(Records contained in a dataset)
==========

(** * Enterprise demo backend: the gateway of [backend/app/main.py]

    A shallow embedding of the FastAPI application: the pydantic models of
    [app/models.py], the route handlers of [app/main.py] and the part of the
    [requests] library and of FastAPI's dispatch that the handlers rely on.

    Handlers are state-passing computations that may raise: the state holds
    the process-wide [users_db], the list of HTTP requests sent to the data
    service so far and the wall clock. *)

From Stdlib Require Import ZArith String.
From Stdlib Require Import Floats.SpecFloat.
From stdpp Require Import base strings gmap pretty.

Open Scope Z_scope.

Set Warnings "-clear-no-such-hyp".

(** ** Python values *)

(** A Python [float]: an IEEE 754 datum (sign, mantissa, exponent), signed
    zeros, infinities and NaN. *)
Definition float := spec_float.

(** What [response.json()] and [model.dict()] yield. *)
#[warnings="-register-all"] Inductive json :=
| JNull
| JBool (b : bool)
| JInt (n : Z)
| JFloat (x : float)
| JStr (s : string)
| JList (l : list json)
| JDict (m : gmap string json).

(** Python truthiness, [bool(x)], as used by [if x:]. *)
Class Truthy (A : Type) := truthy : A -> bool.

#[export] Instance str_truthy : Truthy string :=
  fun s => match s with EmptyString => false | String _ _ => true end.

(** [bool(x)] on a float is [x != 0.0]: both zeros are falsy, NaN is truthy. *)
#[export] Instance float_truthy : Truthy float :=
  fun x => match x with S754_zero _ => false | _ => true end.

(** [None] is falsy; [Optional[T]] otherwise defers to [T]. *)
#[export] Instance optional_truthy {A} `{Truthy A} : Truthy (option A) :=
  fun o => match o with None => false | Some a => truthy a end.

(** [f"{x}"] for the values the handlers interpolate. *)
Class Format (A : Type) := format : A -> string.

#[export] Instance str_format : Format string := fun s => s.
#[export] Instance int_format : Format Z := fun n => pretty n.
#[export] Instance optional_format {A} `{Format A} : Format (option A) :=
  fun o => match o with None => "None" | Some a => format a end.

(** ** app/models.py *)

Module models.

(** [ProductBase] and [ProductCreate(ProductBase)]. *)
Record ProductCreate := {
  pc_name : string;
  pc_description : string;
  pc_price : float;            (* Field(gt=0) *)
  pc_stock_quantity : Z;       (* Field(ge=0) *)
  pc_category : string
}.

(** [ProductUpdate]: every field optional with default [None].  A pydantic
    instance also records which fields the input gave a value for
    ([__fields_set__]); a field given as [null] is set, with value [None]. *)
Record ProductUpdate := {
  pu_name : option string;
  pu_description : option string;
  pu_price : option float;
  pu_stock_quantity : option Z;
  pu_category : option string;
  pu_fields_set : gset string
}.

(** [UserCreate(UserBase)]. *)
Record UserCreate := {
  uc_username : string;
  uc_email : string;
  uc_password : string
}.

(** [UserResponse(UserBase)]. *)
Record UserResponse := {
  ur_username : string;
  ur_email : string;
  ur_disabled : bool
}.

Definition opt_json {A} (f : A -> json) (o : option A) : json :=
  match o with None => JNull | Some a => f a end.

==========

What is required | Write the records out precisely, omitting nothing.

Solution to the exercise |
(** * Enterprise demo backend: the gateway of [backend/app/main.py]

    A shallow embedding of the FastAPI application: the pydantic models of
    [app/models.py], the route handlers of [app/main.py] and the part of the
    [requests] library and of FastAPI's dispatch that the handlers rely on.

    Handlers are state-passing computations that may raise: the state holds
    the process-wide [users_db], the list of HTTP requests sent to the data
    service so far and the wall clock. *)

From Stdlib Require Import ZArith String.
From Stdlib Require Import Floats.SpecFloat.
From stdpp Require Import base strings gmap pretty.

Open Scope Z_scope.

Set Warnings "-clear-no-such-hyp".

(** ** Python values *)

(** A Python [float]: an IEEE 754 datum (sign, mantissa, exponent), signed
    zeros, infinities and NaN. *)
Definition float := spec_float.

(** What [response.json()] and [model.dict()] yield. *)
#[warnings="-register-all"] Inductive json :=
| JNull
| JBool (b : bool)
| JInt (n : Z)
| JFloat (x : float)
| JStr (s : string)
| JList (l : list json)
| JDict (m : gmap string json).

(** Python truthiness, [bool(x)], as used by [if x:]. *)
Class Truthy (A : Type) := truthy : A -> bool.

#[export] Instance str_truthy : Truthy string :=
  fun s => match s with EmptyString => false | String _ _ => true end.

(** [bool(x)] on a float is [x != 0.0]: both zeros are falsy, NaN is truthy. *)
#[export] Instance float_truthy : Truthy float :=
  fun x => match x with S754_zero _ => false | _ => true end.

(** [None] is falsy; [Optional[T]] otherwise defers to [T]. *)
#[export] Instance optional_truthy {A} `{Truthy A} : Truthy (option A) :=
  fun o => match o with None => false | Some a => truthy a end.

(** [f"{x}"] for the values the handlers interpolate. *)
Class Format (A : Type) := format : A -> string.

#[export] Instance str_format : Format string := fun s => s.
#[export] Instance int_format : Format Z := fun n => pretty n.
#[export] Instance optional_format {A} `{Format A} : Format (option A) :=
  fun o => match o with None => "None" | Some a => format a end.

(** ** app/models.py *)

Module models.

(** [ProductBase] and [ProductCreate(ProductBase)]. *)
Record ProductCreate := {
  pc_name : string;
  pc_description : string;
  pc_price : float;            (* Field(gt=0) *)
  pc_stock_quantity : Z;       (* Field(ge=0) *)
  pc_category : string
}.

(** [ProductUpdate]: every field optional with default [None].  A pydantic
    instance also records which fields the input gave a value for
    ([__fields_set__]); a field given as [null] is set, with value [None]. *)
Record ProductUpdate := {
  pu_name : option string;
  pu_description : option string;
  pu_price : option float;
  pu_stock_quantity : option Z;
  pu_category : option string;
  pu_fields_set : gset string
}.

(** [UserCreate(UserBase)]. *)
Record UserCreate := {
  uc_username : string;
  uc_email : string;
  uc_password : string
}.

(** [UserResponse(UserBase)]. *)
Record UserResponse := {
  ur_username : string;
  ur_email : string;
  ur_disabled : bool
}.

Definition opt_json {A} (f : A -> json) (o : option A) : json :=
  match o with None => JNull | Some a => f a end.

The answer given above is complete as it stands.